→ **Excerpted records**
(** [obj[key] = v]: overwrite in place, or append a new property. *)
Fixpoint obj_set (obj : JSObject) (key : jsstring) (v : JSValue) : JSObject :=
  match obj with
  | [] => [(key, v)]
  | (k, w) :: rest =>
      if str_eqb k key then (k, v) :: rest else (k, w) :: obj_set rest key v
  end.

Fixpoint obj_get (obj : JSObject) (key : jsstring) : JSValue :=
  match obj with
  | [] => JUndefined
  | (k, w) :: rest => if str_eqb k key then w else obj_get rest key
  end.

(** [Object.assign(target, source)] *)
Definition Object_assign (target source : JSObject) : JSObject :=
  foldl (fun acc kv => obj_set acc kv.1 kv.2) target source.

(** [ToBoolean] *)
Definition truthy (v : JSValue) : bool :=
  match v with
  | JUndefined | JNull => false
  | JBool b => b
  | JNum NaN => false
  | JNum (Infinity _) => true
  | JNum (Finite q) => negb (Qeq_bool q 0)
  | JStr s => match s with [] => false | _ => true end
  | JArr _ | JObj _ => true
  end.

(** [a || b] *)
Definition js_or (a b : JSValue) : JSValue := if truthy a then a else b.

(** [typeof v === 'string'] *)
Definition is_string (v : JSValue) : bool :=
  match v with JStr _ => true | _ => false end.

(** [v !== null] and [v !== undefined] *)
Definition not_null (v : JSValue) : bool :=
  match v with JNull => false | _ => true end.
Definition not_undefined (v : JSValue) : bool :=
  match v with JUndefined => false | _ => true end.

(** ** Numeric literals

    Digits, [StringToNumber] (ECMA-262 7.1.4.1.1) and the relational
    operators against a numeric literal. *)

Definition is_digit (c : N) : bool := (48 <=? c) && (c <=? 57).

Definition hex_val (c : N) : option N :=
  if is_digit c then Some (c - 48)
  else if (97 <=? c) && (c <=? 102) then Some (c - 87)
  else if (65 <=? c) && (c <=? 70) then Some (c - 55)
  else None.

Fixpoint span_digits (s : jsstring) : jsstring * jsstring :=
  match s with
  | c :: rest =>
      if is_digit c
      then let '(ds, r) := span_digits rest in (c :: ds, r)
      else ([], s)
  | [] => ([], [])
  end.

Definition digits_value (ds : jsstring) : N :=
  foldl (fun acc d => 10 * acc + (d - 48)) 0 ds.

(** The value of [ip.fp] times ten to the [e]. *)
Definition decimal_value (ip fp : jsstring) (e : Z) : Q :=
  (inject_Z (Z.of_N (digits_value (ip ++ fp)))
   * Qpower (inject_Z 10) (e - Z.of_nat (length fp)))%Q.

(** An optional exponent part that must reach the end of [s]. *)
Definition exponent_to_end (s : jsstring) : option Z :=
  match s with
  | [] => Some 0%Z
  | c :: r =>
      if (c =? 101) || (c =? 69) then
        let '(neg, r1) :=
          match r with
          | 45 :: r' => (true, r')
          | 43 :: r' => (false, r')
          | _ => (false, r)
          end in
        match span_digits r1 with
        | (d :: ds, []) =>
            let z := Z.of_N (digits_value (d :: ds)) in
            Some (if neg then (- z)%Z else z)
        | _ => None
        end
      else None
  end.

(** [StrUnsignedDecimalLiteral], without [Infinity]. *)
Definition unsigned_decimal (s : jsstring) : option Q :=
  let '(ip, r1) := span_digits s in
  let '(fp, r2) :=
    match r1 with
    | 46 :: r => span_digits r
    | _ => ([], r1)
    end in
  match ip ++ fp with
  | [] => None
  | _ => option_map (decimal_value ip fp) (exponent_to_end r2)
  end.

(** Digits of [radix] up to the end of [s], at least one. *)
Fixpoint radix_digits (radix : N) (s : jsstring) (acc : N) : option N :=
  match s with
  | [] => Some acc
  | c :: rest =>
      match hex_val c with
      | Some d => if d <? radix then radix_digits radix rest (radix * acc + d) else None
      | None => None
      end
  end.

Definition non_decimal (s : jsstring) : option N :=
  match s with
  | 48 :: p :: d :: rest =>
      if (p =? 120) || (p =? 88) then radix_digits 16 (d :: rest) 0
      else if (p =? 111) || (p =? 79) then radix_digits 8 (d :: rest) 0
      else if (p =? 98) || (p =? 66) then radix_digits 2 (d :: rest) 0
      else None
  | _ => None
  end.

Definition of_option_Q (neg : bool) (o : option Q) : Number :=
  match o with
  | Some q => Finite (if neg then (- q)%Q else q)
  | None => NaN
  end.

→ **What is being asked**
From the first line of the listing above through the line that contains "Fixpoint span_digits (s", retype every line exactly, and write nothing else.

→ **Exercise output**
(** [obj[key] = v]: overwrite in place, or append a new property. *)
Fixpoint obj_set (obj : JSObject) (key : jsstring) (v : JSValue) : JSObject :=
  match obj with
  | [] => [(key, v)]
  | (k, w) :: rest =>
      if str_eqb k key then (k, v) :: rest else (k, w) :: obj_set rest key v
  end.

Fixpoint obj_get (obj : JSObject) (key : jsstring) : JSValue :=
  match obj with
  | [] => JUndefined
  | (k, w) :: rest => if str_eqb k key then w else obj_get rest key
  end.

(** [Object.assign(target, source)] *)
Definition Object_assign (target source : JSObject) : JSObject :=
  foldl (fun acc kv => obj_set acc kv.1 kv.2) target source.

(** [ToBoolean] *)
Definition truthy (v : JSValue) : bool :=
  match v with
  | JUndefined | JNull => false
  | JBool b => b
  | JNum NaN => false
  | JNum (Infinity _) => true
  | JNum (Finite q) => negb (Qeq_bool q 0)
  | JStr s => match s with [] => false | _ => true end
  | JArr _ | JObj _ => true
  end.

(** [a || b] *)
Definition js_or (a b : JSValue) : JSValue := if truthy a then a else b.

(** [typeof v === 'string'] *)
Definition is_string (v : JSValue) : bool :=
  match v with JStr _ => true | _ => false end.

(** [v !== null] and [v !== undefined] *)
Definition not_null (v : JSValue) : bool :=
  match v with JNull => false | _ => true end.
Definition not_undefined (v : JSValue) : bool :=
  match v with JUndefined => false | _ => true end.

(** ** Numeric literals

    Digits, [StringToNumber] (ECMA-262 7.1.4.1.1) and the relational
    operators against a numeric literal. *)

Definition is_digit (c : N) : bool := (48 <=? c) && (c <=? 57).

Definition hex_val (c : N) : option N :=
  if is_digit c then Some (c - 48)
  else if (97 <=? c) && (c <=? 102) then Some (c - 87)
  else if (65 <=? c) && (c <=? 70) then Some (c - 55)
  else None.

Fixpoint span_digits (s : jsstring) : jsstring * jsstring :=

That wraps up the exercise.